> [Task directions]
In the listing below, pick out lines with "Some".

————————

(* ===== verification/TlsConfig.v ===== *)
(** * TLS configuration builders

    [ClientTlsConfigBuilder] of [crates/h12tiny-client-sync/src/lib.rs]
    ([Blocking]) and of [crates/h12tiny-client/src/connect.rs] ([Async]): the
    settings they keep and the Rustls configuration they end in.  Rustls is a
    parameter: [Rustls] has its operations, [RustlsLaws] what its documentation
    says of the configuration it returns. *)

From Stdlib Require Import ZArith Lia String.
From stdpp Require Import base option list.
From S2P Require Import Prelude Bytes.

Module TlsConfig.

(** [rustls], [rustls_graviola::default_provider] and the [webpki_roots]. *)
Class Rustls := {
  CryptoProvider : Type;
  RootCertStore : Type;
  ProtocolVersion : Type;
  Certificate : Type;
  PrivateKey : Type;
  TlsError : Type;
  WantsVersions : Type;                    (* the states of the config builder *)
  WantsVerifier : Type;
  WantsClientCert : Type;
  ClientConfig : Type;
  default_provider : CryptoProvider;
  webpki_roots : RootCertStore;
  roots_add : Certificate -> RootCertStore -> result RootCertStore TlsError;
  builder_with_provider : CryptoProvider -> WantsVersions;
  with_protocol_versions : list ProtocolVersion -> WantsVersions -> result WantsVerifier TlsError;
  with_safe_default_protocol_versions : WantsVersions -> result WantsVerifier TlsError;
  with_root_certificates : RootCertStore -> WantsVerifier -> WantsClientCert;
  with_no_client_auth : WantsClientCert -> ClientConfig;
  with_client_auth_cert : list Certificate -> PrivateKey -> WantsClientCert -> result ClientConfig TlsError;
  set_alpn_protocols : list bytes -> ClientConfig -> ClientConfig
}.

Section Builders.
Context {R : Rustls}.

Inductive ClientAuthentication :=
| NoAuth
| Certificates (certificate_chain : list Certificate) (private_key : PrivateKey).

(** The settings; the blocking client has no ALPN field. *)
Record Settings := mkSettings {
  provider : CryptoProvider;
  roots : RootCertStore;
  protocol_versions : option (list ProtocolVersion);
  client_auth : ClientAuthentication
}.

Definition set_roots (r : RootCertStore) (s : Settings) : Settings :=
  mkSettings (provider s) r (protocol_versions s) (client_auth s).
Definition set_versions (v : list ProtocolVersion) (s : Settings) : Settings :=
  mkSettings (provider s) (roots s) (Some v) (client_auth s).
Definition set_client_auth (a : ClientAuthentication) (s : Settings) : Settings :=
  mkSettings (provider s) (roots s) (protocol_versions s) a.
Definition add_root (c : Certificate) (s : Settings) : result Settings TlsError :=
  let? r := roots_add c (roots s) in Ok (set_roots r s).
Definition settings_with_provider (p : CryptoProvider) : Settings := mkSettings p webpki_roots None NoAuth.

(** What both [build]s do before the ALPN list. *)
Definition base_config (s : Settings) : result ClientConfig TlsError :=
  let builder := builder_with_provider (provider s) in
  let? builder := match protocol_versions s with
                  | Some versions => with_protocol_versions versions builder
                  | None => with_safe_default_protocol_versions builder
                  end in
  match client_auth s with
  | NoAuth => Ok (with_no_client_auth (with_root_certificates (roots s) builder))
  | Certificates chain key => with_client_auth_cert chain key (with_root_certificates (roots s) builder)
  end.
End Builders.

(** ** The blocking client *)
Module Blocking.
Section Blocking.
Context {R : Rustls}.

Definition with_provider (p : CryptoProvider) : Settings := settings_with_provider p.
Definition new : Settings := with_provider default_provider.
Definition root_certificates : RootCertStore -> Settings -> Settings := set_roots.
Definition add_root_certificate : Certificate -> Settings -> result Settings TlsError := add_root.
Definition protocol_versions : list ProtocolVersion -> Settings -> Settings := set_versions.
Definition no_client_auth : Settings -> Settings := set_client_auth NoAuth.
Definition client_auth (chain : list Certificate) (key : PrivateKey) : Settings -> Settings :=
  set_client_auth (Certificates chain key).

Definition build (s : Settings) : result ClientConfig TlsError :=
  let? config := base_config s in Ok (set_alpn_protocols [bs "http/1.1"] config).

(** [None]: the [expect] fails. *)
Definition default_tls_config : option ClientConfig := result_ok (build new).
End Blocking.
End Blocking.

(** ** The asynchronous client *)
Module Async.
Section Async.
Context {R : Rustls}.

Record ClientTlsConfigBuilder := mkBuilder { settings : Settings; alpn : list bytes }.
Definition with_settings (f : Settings -> Settings) (b : ClientTlsConfigBuilder) : ClientTlsConfigBuilder :=
  mkBuilder (f (settings b)) (alpn b).

Definition with_provider (p : CryptoProvider) : ClientTlsConfigBuilder :=
  mkBuilder (settings_with_provider p) [bs "h2"; bs "http/1.1"].
Definition new : ClientTlsConfigBuilder := with_provider default_provider.
Definition root_certificates (r : RootCertStore) := with_settings (set_roots r).
Definition add_root_certificate (c : Certificate) (b : ClientTlsConfigBuilder)
    : result ClientTlsConfigBuilder TlsError :=
  let? s := add_root c (settings b) in Ok (mkBuilder s (alpn b)).
Definition alpn_protocols (l : list bytes) (b : ClientTlsConfigBuilder) : ClientTlsConfigBuilder :=
  mkBuilder (settings b) l.
Definition protocol_versions (v : list ProtocolVersion) := with_settings (set_versions v).
Definition no_client_auth := with_settings (set_client_auth NoAuth).
Definition client_auth (chain : list Certificate) (key : PrivateKey) :=
  with_settings (set_client_auth (Certificates chain key)).

Definition build (b : ClientTlsConfigBuilder) : result ClientConfig TlsError :=
  let? config := base_config (settings b) in Ok (set_alpn_protocols (alpn b) config).
Definition default_tls_config : option ClientConfig := result_ok (build new).
End Async.
End Async.

(** ** What a configuration promises *)
Section Facts.
Context {R : Rustls}.

(** Rustls: a view of the policy of a configuration, and how the operations
    determine it; an empty list of versions is refused. *)
Class RustlsLaws := {
  offered : ClientConfig -> list bytes;
  trusted : ClientConfig -> RootCertStore;
  presents : ClientConfig -> option (list Certificate);
  offered_set l c : offered (set_alpn_protocols l c) = l;
  trusted_set l c : trusted (set_alpn_protocols l c) = trusted c;
  presents_set l c : presents (set_alpn_protocols l c) = presents c;
  trusted_no_auth r b : trusted (with_no_client_auth (with_root_certificates r b)) = r;
  presents_no_auth b : presents (with_no_client_auth b) = None;
  trusted_auth chain key r b c :
    with_client_auth_cert chain key (with_root_certificates r b) = Ok c -> trusted c = r;
  presents_auth chain key b c : with_client_auth_cert chain key b = Ok c -> presents c = Some chain;
  no_versions b : exists e, with_protocol_versions [] b = Err e
}.
Context {RL : RustlsLaws}.

(** The certificates a setting presents. *)
Definition chain_of (a : ClientAuthentication) : option (list Certificate) :=
  match a with NoAuth => None | Certificates chain _ => Some chain end.

Lemma base_config_ok s c :
  base_config s = Ok c -> trusted c = roots s /\ presents c = chain_of (TlsConfig.client_auth s) /\
    TlsConfig.protocol_versions s <> Some [].
Proof.
  unfold base_config. intros H. destruct (TlsConfig.protocol_versions s) as [v|] eqn:Ev.
  - destruct (with_protocol_versions v _) as [b|] eqn:Eb; [|done]. simpl in H.
    assert (Some v <> Some []) as Hne.
    { intros [= ->]. destruct (no_versions (builder_with_provider (provider s))) as [e He]. congruence. }
    destruct (TlsConfig.client_auth s) as [|chain key]; simpl.
    + injection H as <-. by rewrite trusted_no_auth, presents_no_auth.
    + by rewrite (trusted_auth _ _ _ _ _ H), (presents_auth _ _ _ _ H).
  - destruct (with_safe_default_protocol_versions _) as [b|]; [|done]. simpl in H.
    destruct (TlsConfig.client_auth s) as [|chain key]; simpl.
    + injection H as <-. by rewrite trusted_no_auth, presents_no_auth.
    + by rewrite (trusted_auth _ _ _ _ _ H), (presents_auth _ _ _ _ H).
Qed.

(** A configuration trusts exactly the configured roots and presents exactly
    the configured certificates; the blocking client only ever offers
    [http/1.1], the asynchronous one what it was told to; and restricting the
    versions to none is an error, never a wider policy. *)
Theorem tls_policy_is_kept (s : Settings) (protocols : list bytes) :
  (forall c, Blocking.build s = Ok c ->
     offered c = [bs "http/1.1"] /\ trusted c = roots s /\ presents c = chain_of (TlsConfig.client_auth s)) /\
  (forall c, Async.build (Async.mkBuilder s protocols) = Ok c ->
     offered c = protocols /\ trusted c = roots s /\ presents c = chain_of (TlsConfig.client_auth s)) /\
  is_ok (Blocking.build (Blocking.protocol_versions [] s)) = false /\
  is_ok (Async.build (Async.protocol_versions [] (Async.mkBuilder s protocols))) = false.
Proof.
  assert (is_ok (base_config (set_versions [] s)) = false) as Hv.
  { destruct (base_config (set_versions [] s)) as [c|] eqn:E; [|done].
    by apply base_config_ok in E as (_ & _ & ?). }
  unfold Blocking.build, Async.build, Blocking.protocol_versions, Async.protocol_versions. simpl. split_and!.
  - intros c. destruct (base_config s) as [c0|] eqn:E; [|done]. intros [= <-].
    apply base_config_ok in E as (E1 & E2 & _). by rewrite offered_set, trusted_set, presents_set.
  - intros c. destruct (base_config s) as [c0|] eqn:E; [|done]. intros [= <-].
    apply base_config_ok in E as (E1 & E2 & _). by rewrite offered_set, trusted_set, presents_set.
  - by destruct (base_config (set_versions [] s)).
  - by destruct (base_config (set_versions [] s)).
Qed.
End Facts.

(** ** A concrete policy *)
Section Samples.
Record SampleConfig := mkSample { sc_alpn : list bytes; sc_roots : list nat; sc_chain : option (list nat) }.
#[local] Instance sample_rustls : Rustls := {|
  CryptoProvider := unit; RootCertStore := list nat; ProtocolVersion := nat; Certificate := nat;
  PrivateKey := nat; TlsError := unit; WantsVersions := unit; WantsVerifier := unit;
  WantsClientCert := list nat; ClientConfig := SampleConfig;
  default_provider := (); webpki_roots := [1; 2]%nat; roots_add c r := Ok (r ++ [c]);
  builder_with_provider _ := ();
  with_protocol_versions v _ := match v with [] => Err () | _ => Ok () end;
  with_safe_default_protocol_versions _ := Ok ();
  with_root_certificates r _ := r;
  with_no_client_auth r := mkSample [] r None;
  with_client_auth_cert chain _ r := Ok (mkSample [] r (Some chain));
  set_alpn_protocols l c := mkSample l (sc_roots c) (sc_chain c)
|}.
#[local] Instance sample_laws : RustlsLaws.
Proof.
  refine {| offered := sc_alpn; trusted := sc_roots; presents := sc_chain |}; try done.
  - intros chain key r b c [= <-]. done.
  - intros chain key b c [= <-]. done.
  - intros b. by eexists.
Defined.

Lemma tls_policy_is_kept_witness :
  exists c, Blocking.build (Blocking.client_auth [7%nat] 9%nat Blocking.new) = Ok c /\ offered c = [bs "http/1.1"].
Proof.
  eexists. split; [reflexivity|].
  refine (proj1 (proj1 (tls_policy_is_kept (Blocking.client_auth [7%nat] 9%nat Blocking.new) []) _ _)). reflexivity.
Defined.
End Samples.
End TlsConfig.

————————

> [Response]
  mkSettings (provider s) (roots s) (Some v) (client_auth s).
                  | Some versions => with_protocol_versions versions builder
  presents_auth chain key b c : with_client_auth_cert chain key b = Ok c -> presents c = Some chain;
  match a with NoAuth => None | Certificates chain _ => Some chain end.
    TlsConfig.protocol_versions s <> Some [].
    assert (Some v <> Some []) as Hne.
  with_client_auth_cert chain _ r := Ok (mkSample [] r (Some chain));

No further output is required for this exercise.